- **The problem**: All that should be output is the block of lines below from the line with "(** Left-hand sides" to the line with "c_lhs : Expr;", both included, exactly as written.

Excerpted records section start

(** * PostgresStore: a shallow embedding of the Postgres tile storage

    The store keeps opaque tile blobs in one relational table keyed by
    (zoom, idx).  This development embeds the JavaScript module in Rocq:
    JavaScript values and objects, the SQL statements the module sends,
    the database handle it talks to, and every method of the store as a
    computation over the store object and the outside world.

    The first half holds the definitions: the embedding ([Js], [Text],
    [Sql], [Client], [Promistreamus], [PostgresStore]), a concrete host
    and store ([Sample], [Cases]) and the vocabulary of the statements
    ([Spec], [Terms], [Claimed]).  The second half holds the proofs: facts
    about the embedding, then the properties of point reads and writes
    ([PointAccess]), of the batch buffer ([Batching]) and of range queries
    ([RangeFacts]), and their instances on the sample store.

    Further modules cover the rest of the store: the metadata record
    ([Metadata]) and sequences of calls ([Session]) among the definitions;
    the constructor ([Construction]), what the methods refuse ([Guards]),
    what a call leaves alone ([Isolation]), invariants of sequences of
    calls ([Sessions]), sizes and metadata ([Answers]), pending writes
    ([Pending]) and the way from the constructor to the first tile
    ([EndToEnd]) among the proofs, with their instances ([Instances]). *)

From Stdlib Require Import ZArith QArith Qpower Qcanon List String Ascii Bool Lia.
From Stdlib Require Import Strings.Byte.
From Stdlib Require Import DecimalString DecimalZ.
From stdpp Require Import base option list strings gmap.

Local Open Scope Z_scope.

(** ** JavaScript values *)

Module Js.

(** The values that flow through the store: numbers (exact rationals, which
    cover the integers and the fractional powers of four that
    [Math.pow(4, zoom)] yields), strings, booleans, Buffers, Dates
    (milliseconds since the epoch) and [undefined]. *)
Inductive val :=
| Undef
| Num (q : Q)
| Str (s : string)
| Bool (b : bool)
| Buf (b : list byte)
| Date (ms : Z).

(** An object is its list of own properties in insertion order. *)
Definition obj := list (string * val).

(** [o.k]; a property the object does not have reads as [undefined]. *)
Fixpoint get (o : obj) (k : string) : val :=
  match o with
  | [] => Undef
  | (k', v) :: o' => if String.eqb k' k then v else get o' k
  end.

(** [delete o.k] *)
Fixpoint del (o : obj) (k : string) : obj :=
  match o with
  | [] => []
  | (k', v) :: o' => if String.eqb k' k then del o' k else (k', v) :: del o' k
  end.

(** [o.k = v]: an existing property keeps its place, a new one goes last. *)
Fixpoint put (o : obj) (k : string) (v : val) : obj :=
  match o with
  | [] => [(k, v)]
  | (k', v') :: o' =>
      if String.eqb k' k then (k, v) :: o' else (k', v') :: put o' k v
  end.

Definition of_int (z : Z) : val := Num (inject_Z z).

(** Truthiness of a value. *)
Definition truthy (v : val) : bool :=
  match v with
  | Undef => false
  | Num q => negb (Qeq_bool q 0)
  | Str s => negb (String.eqb s EmptyString)
  | Bool b => b
  | Buf _ => true
  | Date _ => true
  end.

(** [typeof v === 'undefined'] *)
Definition is_undefined (v : val) : bool :=
  match v with
  | Undef => true
  | _ => false
  end.

(** [typeof v === 'number'] *)
Definition is_number (v : val) : bool :=
  match v with
  | Num _ => true
  | _ => false
  end.

(** [Object.prototype.toString.call(v) === '[object Date]'] *)
Definition is_date (v : val) : bool :=
  match v with
  | Date _ => true
  | _ => false
  end.

(** The number a value stands for in a comparison; [None] is NaN, which
    makes every comparison false.  The module compares numbers, dates and
    absent options only; strings and Buffers are left at NaN. *)
Definition to_number (v : val) : option Q :=
  match v with
  | Num q => Some q
  | Date ms => Some (inject_Z ms)
  | Bool b => Some (if b then 1%Q else 0%Q)
  | _ => None
  end.

Definition lt (a b : Q) : bool := negb (Qle_bool b a).
Definition le (a b : Q) : bool := Qle_bool a b.
Definition gt (a b : Q) : bool := lt b a.
Definition ge (a b : Q) : bool := le b a.

(** A number is an integer when its reduced denominator is one. *)
Definition int_of (q : Q) : option Z :=
  if Pos.eqb (Qden (Qred q)) 1 then Some (Qnum (Qred q)) else None.

(** The integer a value is, when it is a number without fractional part. *)
Definition as_integer (v : val) : option Z :=
  match v with
  | Num q => int_of q
  | _ => None
  end.

(** [core.isInteger] *)
Definition isInteger (v : val) : bool :=
  match as_integer v with
  | Some _ => true
  | None => false
  end.

(** [a < b], [a > b], [a >= b], [a <= b] on values. *)
Definition val_lt (a b : val) : bool :=
  match to_number a, to_number b with
  | Some x, Some y => lt x y
  | _, _ => false
  end.

Definition val_gt (a b : val) : bool := val_lt b a.

Definition val_ge (a b : val) : bool :=
  match to_number a, to_number b with
  | Some x, Some y => ge x y
  | _, _ => false
  end.

Definition val_le (a b : val) : bool := val_ge b a.

(** [Math.pow(4, zoom)] for an integer zoom. *)
Definition pow4 (zoom : Z) : Q := Qpower (4 # 1) zoom.

End Js.

(** ** The runtime and the host framework

    What the module receives from outside: the quadtree encoder of the host
    ([core.xyToIndex]), the runtime's renderings of numbers and dates as
    text (as used by [JSON.stringify] and [util.format]). *)
Class Host := {
  xyToIndex : Z -> Z -> Z -> Z;
  number_text : Q -> string;
  date_text : Z -> string
}.

(** ** JSON.stringify and util.format *)

Module Text.

Definition quote : ascii := ascii_of_nat 34.
Definition backslash : ascii := ascii_of_nat 92.

Definition hex_digit (n : nat) : ascii :=
  ascii_of_nat (if Nat.ltb n 10 then 48 + n else 87 + n).

(** One character of a JSON string literal. *)
Definition escape_char (c : ascii) : string :=
  let n := nat_of_ascii c in
  if Nat.eqb n 34 then String backslash (String quote EmptyString)
  else if Nat.eqb n 92 then String backslash (String backslash EmptyString)
  else if Nat.eqb n 8 then String backslash "b"
  else if Nat.eqb n 12 then String backslash "f"
  else if Nat.eqb n 10 then String backslash "n"
  else if Nat.eqb n 13 then String backslash "r"
  else if Nat.eqb n 9 then String backslash "t"
  else if Nat.ltb n 32 then
    String backslash
      ("u00" +:+ String (hex_digit (Nat.div n 16))
                   (String (hex_digit (Nat.modulo n 16)) EmptyString))
  else String c EmptyString.

Fixpoint escape (s : string) : string :=
  match s with
  | EmptyString => EmptyString
  | String c s' => escape_char c +:+ escape s'
  end.

(** [JSON.stringify(s)] for a string [s]. *)
Definition json_string (s : string) : string :=
  String quote (escape s +:+ String quote EmptyString).

Fixpoint join (sep : string) (l : list string) : string :=
  match l with
  | [] => EmptyString
  | [x] => x
  | x :: l' => x +:+ sep +:+ join sep l'
  end.

Section Rendering.
Context `{Host}.

Definition json_val (v : Js.val) : string :=
  match v with
  | Js.Undef => "undefined"
  | Js.Num q => number_text q
  | Js.Str s => json_string s
  | Js.Bool b => if b then "true" else "false"
  | Js.Buf b =>
      "{" +:+ json_string "type" +:+ ":" +:+ json_string "Buffer" +:+ ","
      +:+ json_string "data" +:+ ":["
      +:+ join "," (map (fun x => number_text (inject_Z (Z.of_N (Byte.to_N x)))) b)
      +:+ "]}"
  | Js.Date ms => json_string (date_text ms)
  end.

(** [JSON.stringify(o)] for a flat object; properties holding [undefined]
    are left out. *)
Definition json_obj (o : Js.obj) : string :=
  "{" +:+ join ","
            (map (fun kv => json_string (fst kv) +:+ ":" +:+ json_val (snd kv))
                 (List.filter (fun kv => negb (Js.is_undefined (snd kv))) o))
  +:+ "}".

(** Arguments of [util.format]: a plain value or an object. *)
Inductive fmt_arg :=
| ArgVal (v : Js.val)
| ArgObj (o : Js.obj).

Definition show_d (a : fmt_arg) : string :=
  match a with
  | ArgVal v =>
      match Js.to_number v with
      | Some q => number_text q
      | None => "NaN"
      end
  | ArgObj _ => "NaN"
  end.

Definition show_j (a : fmt_arg) : string :=
  match a with
  | ArgVal v => json_val v
  | ArgObj o => json_obj o
  end.

(** Arguments left over once the template is consumed are appended,
    separated by spaces. *)
Definition show_rest (args : list fmt_arg) : string :=
  match args with
  | [] => EmptyString
  | _ => " " +:+ join " " (map show_j args)
  end.

(** [util.format(template, ...args)] for the placeholders the module
    uses, [%d] and [%j]. *)
Fixpoint format (template : string) (args : list fmt_arg) : string :=
  match template with
  | EmptyString => show_rest args
  | String c rest =>
      match rest with
      | String k rest' =>
          if Ascii.eqb c "%" then
            if Ascii.eqb k "%" then String "%" (format rest' args)
            else match args with
                 | a :: args' =>
                     if Ascii.eqb k "d" then show_d a +:+ format rest' args'
                     else if Ascii.eqb k "j" then show_j a +:+ format rest' args'
                     else String c (format rest args)
                 | [] => String c (format rest args)
                 end
          else String c (format rest args)
      | EmptyString => String c (show_rest args)
      end
  end.

End Rendering.

(** [needle] occurs in [hay] as a contiguous substring. *)
Fixpoint prefix_of (p s : string) : bool :=
  match p, s with
  | EmptyString, _ => true
  | String a p', String b s' => Ascii.eqb a b && prefix_of p' s'
  | String _ _, EmptyString => false
  end.

Fixpoint contains (hay needle : string) : bool :=
  prefix_of needle hay ||
  match hay with
  | EmptyString => false
  | String _ hay' => contains hay' needle
  end.

End Text.

(** ** The backing table and the SQL the module sends *)

Module Sql.

(** One row of the tile table: [zoom smallint, idx bigint, tile bytea],
    primary key [(zoom, idx)]. *)
Record Row := { r_zoom : Z; r_idx : Z; r_tile : list byte }.

(** Rows in storage order: a SELECT without ORDER BY returns them as they
    are laid out, and an INSERT adds at the end. *)
Abbreviation Table := (list Row).

Definition key (r : Row) : Z * Z := (r_zoom r, r_idx r).

(** The primary-key constraint. *)
Definition pk_ok (t : Table) : Prop := List.NoDup (map key t).

(** Left-hand sides of the conditions: [zoom], [idx], [length(tile)]. *)
Inductive Expr := EZoom | EIdx | ELen.
Inductive CmpOp := OpEq | OpLt | OpGe.

(** [lhs op $n] *)
Record Cond := { c_lhs : Expr; c_op : CmpOp; c_param : nat }.

(** Selected columns: [idx], [tile], [length(tile) AS len]. *)
Inductive Field := FIdx | FTile | FLen.

(** The statement shapes; [$1~] always names the table.
    - [Select fs cs]: SELECT fs FROM $1~ WHERE cs
    - [Update p cs]: UPDATE $1~ SET tile=$p WHERE cs
    - [InsertUnless z i t cs]: INSERT INTO $1~ (zoom, idx, tile)
        SELECT $z, $i, $t WHERE NOT EXISTS (SELECT 1 FROM $1~ WHERE cs)
    - [Delete cs]: DELETE FROM $1~ WHERE cs *)
Inductive Stmt :=
| Select (fields : list Field) (conds : list Cond)
| Update (tile_param : nat) (conds : list Cond)
| InsertUnless (zoom_param idx_param tile_param : nat) (conds : list Cond)
| Delete (conds : list Cond).

(** A query text: statements separated by semicolons. *)
Abbreviation Query := (list Stmt).

(** A result row as the driver hands it over: a bigint column arrives as
    decimal text, bytea as a Buffer, length as a number. *)
Record ResultRow := {
  col_idx : option string;
  col_tile : option (list byte);
  col_len : option Z
}.

Definition show_Z (z : Z) : string := NilZero.string_of_int (Z.to_int z).

(** The positional parameter [$n], counted from one. *)
Definition arg (ps : list Js.val) (n : nat) : option Js.val :=
  match n with
  | O => None
  | S k => nth_error ps k
  end.

Definition num_arg (ps : list Js.val) (n : nat) : option Q :=
  match arg ps n with
  | Some (Js.Num q) => Some q
  | _ => None
  end.

Definition int_arg (ps : list Js.val) (n : nat) : option Z :=
  match num_arg ps n with
  | Some q => Js.int_of q
  | None => None
  end.

Definition buf_arg (ps : list Js.val) (n : nat) : option (list byte) :=
  match arg ps n with
  | Some (Js.Buf b) => Some b
  | _ => None
  end.

Definition eval_expr (e : Expr) (r : Row) : Q :=
  match e with
  | EZoom => inject_Z (r_zoom r)
  | EIdx => inject_Z (r_idx r)
  | ELen => inject_Z (Z.of_nat (length (r_tile r)))
  end.

Definition compare_op (op : CmpOp) (a b : Q) : bool :=
  match op with
  | OpEq => Qeq_bool a b
  | OpLt => Js.lt a b
  | OpGe => Js.ge a b
  end.

Definition eval_cond (ps : list Js.val) (r : Row) (c : Cond) : option bool :=
  match num_arg ps (c_param c) with
  | Some q => Some (compare_op (c_op c) (eval_expr (c_lhs c) r) q)
  | None => None
  end.

(** The conjunction of the conditions on one row; [None] when a parameter
    is missing or not a number (the server rejects the statement). *)
Fixpoint holds (ps : list Js.val) (r : Row) (cs : list Cond) : option bool :=
  match cs with
  | [] => Some true
  | c :: cs' =>
      match eval_cond ps r c, holds ps r cs' with
      | Some b, Some b' => Some (b && b')
      | _, _ => None
      end
  end.

(** The rows satisfying the conditions, in storage order. *)
Fixpoint scan (ps : list Js.val) (cs : list Cond) (t : Table) : option (list Row) :=
  match t with
  | [] => Some []
  | r :: t' =>
      match holds ps r cs, scan ps cs t' with
      | Some b, Some keep => Some (if b then r :: keep else keep)
      | _, _ => None
      end
  end.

Excerpted records section end

- **Written solution**:
(** Left-hand sides of the conditions: [zoom], [idx], [length(tile)]. *)
Inductive Expr := EZoom | EIdx | ELen.
Inductive CmpOp := OpEq | OpLt | OpGe.

(** [lhs op $n] *)
Record Cond := { c_lhs : Expr; c_op : CmpOp; c_param : nat }.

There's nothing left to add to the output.